The present study genotyped eight single nucleotide polymorphisms (SNPs) distributed throughout the DRD3 gene and examined
five of these for association with treatment outcome, following an 8-week period of risperidone monotherapy in 130 schizophrenic patients from mainland China. Clinical symptoms were assessed before and after the treatment period, using the Brief Psychiatry Rating Scale (BPRS). The confounding effects of non-genetic factors were estimated and the baseline symptom score was included as a covariate for adjustment. Neither was any association observed between the five polymorphisms and improvement in total BPRS scores nor was any combined effect of these variants detected in the haplotype analysis. The current results indicate that genetic variations within the DRD3 gene may not contribute significantly to interindividual differences in the therapeutic efficacy of risperidone.”
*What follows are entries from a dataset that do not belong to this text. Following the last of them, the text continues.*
Lemma cert_parse_pre_loop_seen {E : Extern} {K : Checks} x l p b p' b' :
  for_each (cert_parse_pre_ext x) l (p, b) = Some (p', b') ->
  b' = b || existsb (is_sia x) l.
Proof.
  revert p b. induction l as [|i l IH]; intros p b H; cbn [for_each] in H.
  - simplify_eq. by rewrite orb_false_r.
  - destruct (cert_parse_pre_ext x (p, b) i) as [[q c]|] eqn:Hi;
      [|discriminate].
    apply IH in H as ->. cbn [existsb]. rewrite orb_assoc. f_equal.
    unfold cert_parse_pre_ext, is_sia in *.
    destruct (OBJ_obj2nid _);
      repeat match type of Hi with
             | option_map _ ?o = _ => destruct o; simplify_eq/=
             end;
      simplify_eq; by rewrite ?orb_false_r, ?orb_true_r.
Qed.

(** X3. In an accepted CA certificate the manifest and the repository
    locators are both set, the manifest locator begins with the
    repository locator and has the file extension of a manifest, and one
    of the extensions is an SIA extension. In an accepted BGPsec router
    certificate no manifest, repository or notification locator is
    set. *)
Theorem accepted_sia_locators {E : Extern} {K : Checks} (fn : string)
    (der : option bytes) (c : cert) :
  cert_parse_pre fn der = Done (Some c) ->
  match purpose c with
  | CERT_PURPOSE_CA =>
      (exists m r rest,
         mft c = Some m /\ repo c = Some r /\ m = (r ++ rest)%string /\
         rtype_from_file_extension m = RTYPE_MFT) /\
      (exists x i,
         x509 c = Some x /\ 0 <= i < X509_get_ext_count x /\
         OBJ_obj2nid (X509_EXTENSION_get_object (X509_get_ext x i))
         = NID_sinfo_access)
  | CERT_PURPOSE_BGPSEC_ROUTER =>
      mft c = None /\ repo c = None /\ notify c = None
  | CERT_PURPOSE_INVALID => False
  end.
Proof.
  intros (d & x & p & b & c0 & -> & Hx & Hn & Hrun & Hf & Hr)%cert_parse_pre_stages.
  pose proof (cert_parse_pre_loop_seen _ _ _ _ _ _ Hrun) as Hseen.
  apply cert_parse_pre_loop_state in Hrun as (_ & _ & Hsia & _).
  specialize (Hsia (conj eq_refl (conj eq_refl eq_refl))).
  unfold sia_state in Hsia. simpl in Hsia.
  apply cert_parse_pre_fields_eq in Hf
    as (? & ? & ? & ? & ? & _ & _ & _ & _ & _ & ->).
  pose proof Hr as Hr'.
  apply cert_parse_pre_required_eq in Hr as [[Hp ->]|(Hp & -> & ->)];
    simpl in *; rewrite Hp.
  - unfold cert_parse_pre_required in Hr'. simpl in Hr'. rewrite Hp in Hr'.
    destruct (mft (res p)) as [m|] eqn:Hm; [|discriminate].
    destruct b; [|destruct Hsia; congruence].
    apply sbgp_sia_check_Some in Hsia as (_ & m' & r & Hm' & Hrepo & Hpre & Hty).
    assert (m' = m) by congruence. subst m'.
    apply strstr_zero, prefix_append in Hpre as [rest ->].
    split; [by exists (r ++ rest)%string, r, rest|].
    simpl in Hseen. symmetry in Hseen.
    apply existsb_exists in Hseen as (i & Hi & Hnid).
    apply list_elem_of_In, elem_of_seqZ in Hi.
    exists x, i. split; [done|]. split; [lia|].
    unfold is_sia in Hnid. by destruct (OBJ_obj2nid _).
  - done.
Qed.
(** X14: what [run] draws.  [gen_frame], asked for frame 0, 1, ... in
    turn, comes to [None]; let [screens] be the frames it gives up to
    there.  Whatever keys it gets, [run] does not fail, and after
    the calibration screen it draws, key after key, the screen of the
    frame it comes to: [a] steps back and stops at frame 0, also from the
    calibration screen; [d] steps forward and draws nothing past the last
    frame; any other key draws the frame again, and nothing while the
    calibration screen is up; ctrl-c or [k] ends it.  The screen drawn for
    a frame is always the same, whether the frame is made anew, found in
    the frame table or was put aside while the frame before it was up;
    every frame has a screen and no screen is empty.  This holds when no
    two figments coincide (no two files of the same size), names and
    numbers are of the sizes the formats allow and the screen shows more
    than 320 bits. *)
Theorem run_navigates (sha512 : list byte -> list byte)
    (fs : list byte -> option (list byte)) (fls : list XferSpec.sent)
    (cfg : Vxt.config) (w h : Z) (halfs : bool) (b : list byte) (fuel : nat) :
  (forall m, length (sha512 m) = 64%nat) ->
  Forall XferSpec.wf fls ->
  (forall x, x ∈ fls -> fs (Vxt.f_fn x.1) = Some x.2) ->
  (forall x hd, x ∈ fls -> XferSpec.header sha512 x = Ok hd -> len hd <= 35000) ->
  len fls < 2 ^ 63 ->
  XferSpec.sizes fls < 2 ^ 63 ->
  2 <= w -> 1 <= h ->
  Vxt.init (fst <$> fls) w h halfs = Ok cfg ->
  NoDup (Vxt.figs cfg) ->
  320 < Vxt.nbits cfg <= 279986 ->
  XferSpec.body sha512 fls = Ok b ->
  8 * len b < 2 ^ 63 ->
  (Z.to_nat (8 * len b) < fuel)%nat ->
  exists screens,
    VxtFrame.frames_from sha512 fs cfg fuel 0 [] = Ok screens
    /\ (forall keys, exists st,
          VxtScreen.run sha512 fs cfg w h halfs keys = Ok st
          /\ VxtScreen.drawn st
             = VxtScreen.Cali (VxtScreen.calibration_boxes w h halfs)
               :: ((fun p => VxtScreen.Frame
                               (nth (Z.to_nat p)
                                  (ScreenSpec.screen_of w h halfs <$> screens) []))
                     <$> ScreenSpec.visits (len screens) (-1) keys))
    /\ Forall (fun f => exists scr,
                          VxtScreen.screen w h halfs f = Ok scr /\ scr <> []) screens.
Proof.
  intros Hdig Hwf Hfs Hhd Hcount Htotal Hw Hh Hinit Hdistinct [Hlo Hhi] Hbody Hsmall Hfuel.
  assert (Hfigs : Vxt.make_figs (fst <$> fls) = Ok (Vxt.figs cfg)).
  { unfold Vxt.init in Hinit.
    destruct (Vxt.make_figs (fst <$> fls)) as [fg| |]; cbn [bind] in Hinit; try discriminate.
    destruct (Vle.enc_vle 1) as [v| |]; cbn [bind] in Hinit; try discriminate.
    destruct (Vle.enc_vle (len (fst <$> fls))) as [nf| |]; cbn [bind] in Hinit;
      try discriminate.
    destruct (Vle.enc_vle _) as [nb| |]; cbn [bind] in Hinit; try discriminate.
    injection Hinit as Hinit. now rewrite <- Hinit. }
  destruct (make_figs_spec sha512 Hdig fls _ Hfigs) as (ps & Hps & _).
  rewrite (body_pieces sha512 fls ps Hps) in Hbody. injection Hbody as <-.
  destruct (frames_from_runs sha512 Hdig fs fls cfg w h halfs Hinit Hwf Hdistinct Hfs Hhd Hhi
              ps Hps Hcount Htotal Hlo fuel Hsmall Hfuel) as (screens & Hrun & Hlen).
  exists screens. split; [exact Hrun|]. split.
  - intros keys.
    exact (proj1 (run_draws sha512 Hdig fs fls cfg w h halfs Hinit Hwf Hdistinct Hfs Hhd Hhi
                    ps Hps Hcount Htotal Hlo fuel screens keys Hw Hh Hrun ltac:(lia))).
  - exact (proj2 (run_draws sha512 Hdig fs fls cfg w h halfs Hinit Hwf Hdistinct Hfs Hhd Hhi
                    ps Hps Hcount Htotal Hlo fuel screens [] Hw Hh Hrun ltac:(lia))).
Qed.
(** All three checks pass: the callback runs. *)
Lemma exec_passes request w :
  exec_refused (stg w) (clock w) (Phase38.scope request) = false ->
  executed request w.
Proof.
  unfold exec_refused, is_open, executed. intros H.
  apply orb_false_iff in H as [H Hs].
  apply orb_false_iff in H as [Ho He].
  apply negb_false_iff in Ho.
  unfold Phase38.runExecution, getSTGState, State.getSTGState, Date_now.
  rewrite Ho, He, Hs. cbn [negb].
  fold (execution_start (stg w) (clock w) (Phase38.scope request)).
  destruct (Phase38.execute request _) as [[v|e] w2]; reflexivity.
Qed.

(** The conclusion of an execution leaves the window state to the
    callback. *)
Lemma conclude_execution_stg (st : State.STGState) (s : string)
    (r : Js.completion T * World E) :
  stg (snd (conclude_execution st s r)) = stg (snd r).
Proof.
  destruct r as [[v | e] w2]; [reflexivity |].
  cbn [conclude_execution]. now destruct (Js.message_of e).
Qed.

(** X13: on an expired window [runExecution] does more than refuse: it
    appends a violation with reason authorization_expired, closes the
    window by force (state CLOSED, scope, id and expiry null, cooldown
    kept) and throws without running the callback.  The next request,
    at any time and for any scope, is therefore refused with reason
    no_stg_open.  [runCognitiveCycle] on the same store leaves the window
    state as it is. *)
Theorem runExecution_expiry_closes_window :
  forall request w,
    State.state (stg w) = State.OPEN ->
    Gate.expired (clock w) (stg w) = true ->
    Phase38.runExecution request w
    = (Js.Threw (Js.new_Error
         "CONSTITUTIONAL_VIOLATION: Execution attempted with expired authorization"),
       closeSTG (clock w)
         (logAuditEvent
            (authorization_expired (stg w) (clock w) (Phase38.scope request)) w))
    /\ stg (snd (Phase38.runExecution request w))
       = State.mkState State.CLOSED (State.last_open_time (stg w)) None None None
           (State.cooldown_until (stg w))
    /\ log (snd (Phase38.runExecution request w))
       = (log w ++ [authorization_expired (stg w) (clock w) (Phase38.scope request)])%list
    /\ ext (snd (Phase38.runExecution request w)) = ext w
    /\ (forall (next : Phase38.ExecutionRequest E T) (later : Js.number),
          Phase38.runExecution next
            (at_time later (snd (Phase38.runExecution request w)))
          = (Js.Threw (Js.new_Error
               "CONSTITUTIONAL_VIOLATION: Execution attempted without STG authorization (no_stg_open)"),
             logAuditEvent (execution_no_stg_open later (Phase38.scope next))
               (at_time later (snd (Phase38.runExecution request w)))))
    /\ (forall (task : Task E T) (s : string),
          stg (snd (Gate.runCognitiveCycle task s w)) = stg w).
Proof.
  intros request w Hopen Hexp. apply is_open_true in Hopen.
  rewrite (exec_expired request w Hopen Hexp). cbn [fst snd].
  split; [reflexivity |].
  split; [cbn [stg closeSTG logAuditEvent]; apply closeSTG_value |].
  split; [apply (log_logAuditEvent _ w) |].
  split; [reflexivity |].
  split.
  - intros next later. apply exec_not_open.
    cbn [stg at_time closeSTG]. unfold is_open. now rewrite closeSTG_value.
  - intros task s. now rewrite (gate_expired task s w Hopen Hexp).
Qed.
Definition _extractMoveText (text : jsstring) : jsstring :=
  join (str " ") (snd (fold_left extract_step (split_on newline_char text) (false, []))).

(** The loop of [_splitGames] with its locals. *)
Record split_state := mkSplit {
  sp_games : list jsstring;
  sp_currentGame : list jsstring;
  sp_hasHeaders : bool;
  sp_hasMoves : bool }.

Definition split_step (st : split_state) (line : jsstring) : split_state :=
  let trimmed := trim line in
  if is_header_line trimmed then
    if sp_hasMoves st && sp_hasHeaders st
    then mkSplit (sp_games st ++ [join [newline_char] (sp_currentGame st)]) [trimmed] true false
    else mkSplit (sp_games st) (sp_currentGame st ++ [trimmed]) true (sp_hasMoves st)
  else if is_empty trimmed then
    mkSplit (sp_games st) (sp_currentGame st ++ [trimmed]) (sp_hasHeaders st) (sp_hasMoves st)
  else
    mkSplit (sp_games st) (sp_currentGame st ++ [trimmed]) (sp_hasHeaders st) true.

Definition _splitGames (pgnText : jsstring) : list jsstring :=
  let st := fold_left split_step (split_on newline_char pgnText) (mkSplit [] [] false false) in
  if bool_decide (0 < length (sp_currentGame st))%nat && sp_hasHeaders st
  then sp_games st ++ [join [newline_char] (sp_currentGame st)]
  else sp_games st.

(** The leading comment: white space, a brace, anything but a closing
    brace, the closing brace, white space. *)
Definition leading_comment_re : regex :=
  RSeq (RStar is_space)
       (RSeq (RChar (ch "{")) (RSeq (RGroup (RStar (not_char (ch "}"))))
             (RSeq (RChar (ch "}")) (RStar is_space)))).

(** [headers[k] || d]. *)
Definition header_or (headers : gmap jsstring jsstring) (k d : jsstring) : jsstring :=
  match headers !! k with
  | Some (c :: v) => c :: v
  | _ => d
  end.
“Anxiety sensitivity MLN2238 datasheet click here (AS) is a dispositional characteristic that predisposes to the development of anxiety disorders (eg, panic and post-traumatic stress disorder) and major depression. AS is subject to genetic and environmental influences, the former as yet unidentified and the latter known to include childhood maltreatment. The serotonin transporter gene (SLC6A4) promoter polymorphism (5-HTTLPR) has been
associated with depression, but most consistently in the context of environmental stress. We tested the hypothesis that 5-HTTLPR genotype and childhood maltreatment would interact
to increase susceptibility to AS in young adults. Subjects were European-American college undergraduates (N = 150, median age 18 years) PLEKHO1 characterized on a measures of AS (Anxiety Sensitivity Index) and retrospective childhood maltreatment (Childhood Trauma Questionnaire [CTQ]). 5-HTTLPR genotypes were obtained from blood-derived DNA. Linear regression was used to model relationships between 5-HTTLPR, childhood emotional abuse, and AS; covariates such as sex, neuroticism, and ancestral proportion scores were incorporated into some models in a larger, ethnically heterogenous sample (N = 247) to evaluate robustness of the findings to model assumptions. A statistically signficant interaction was observed between levels of childhood emotional (or physical) maltreatment and 5-HTTLPR genotype. Specifically, S/S individuals with higher levels of maltreatment had significantly higher levels of AS than subjects in other groups. No such relationship was found for neuroticism, attesting to the possible specificity of the findings for AS. Findings were consistently robust to the inclusion of covariates, and were not confounded by population stratification. In conclusion, these results provide evidence of a specific genetic influence on anxiety sensitivity-an intermediate phenotype for anxiety (and depressive) disorders; this effect is modified by severity of childhood maltreatment.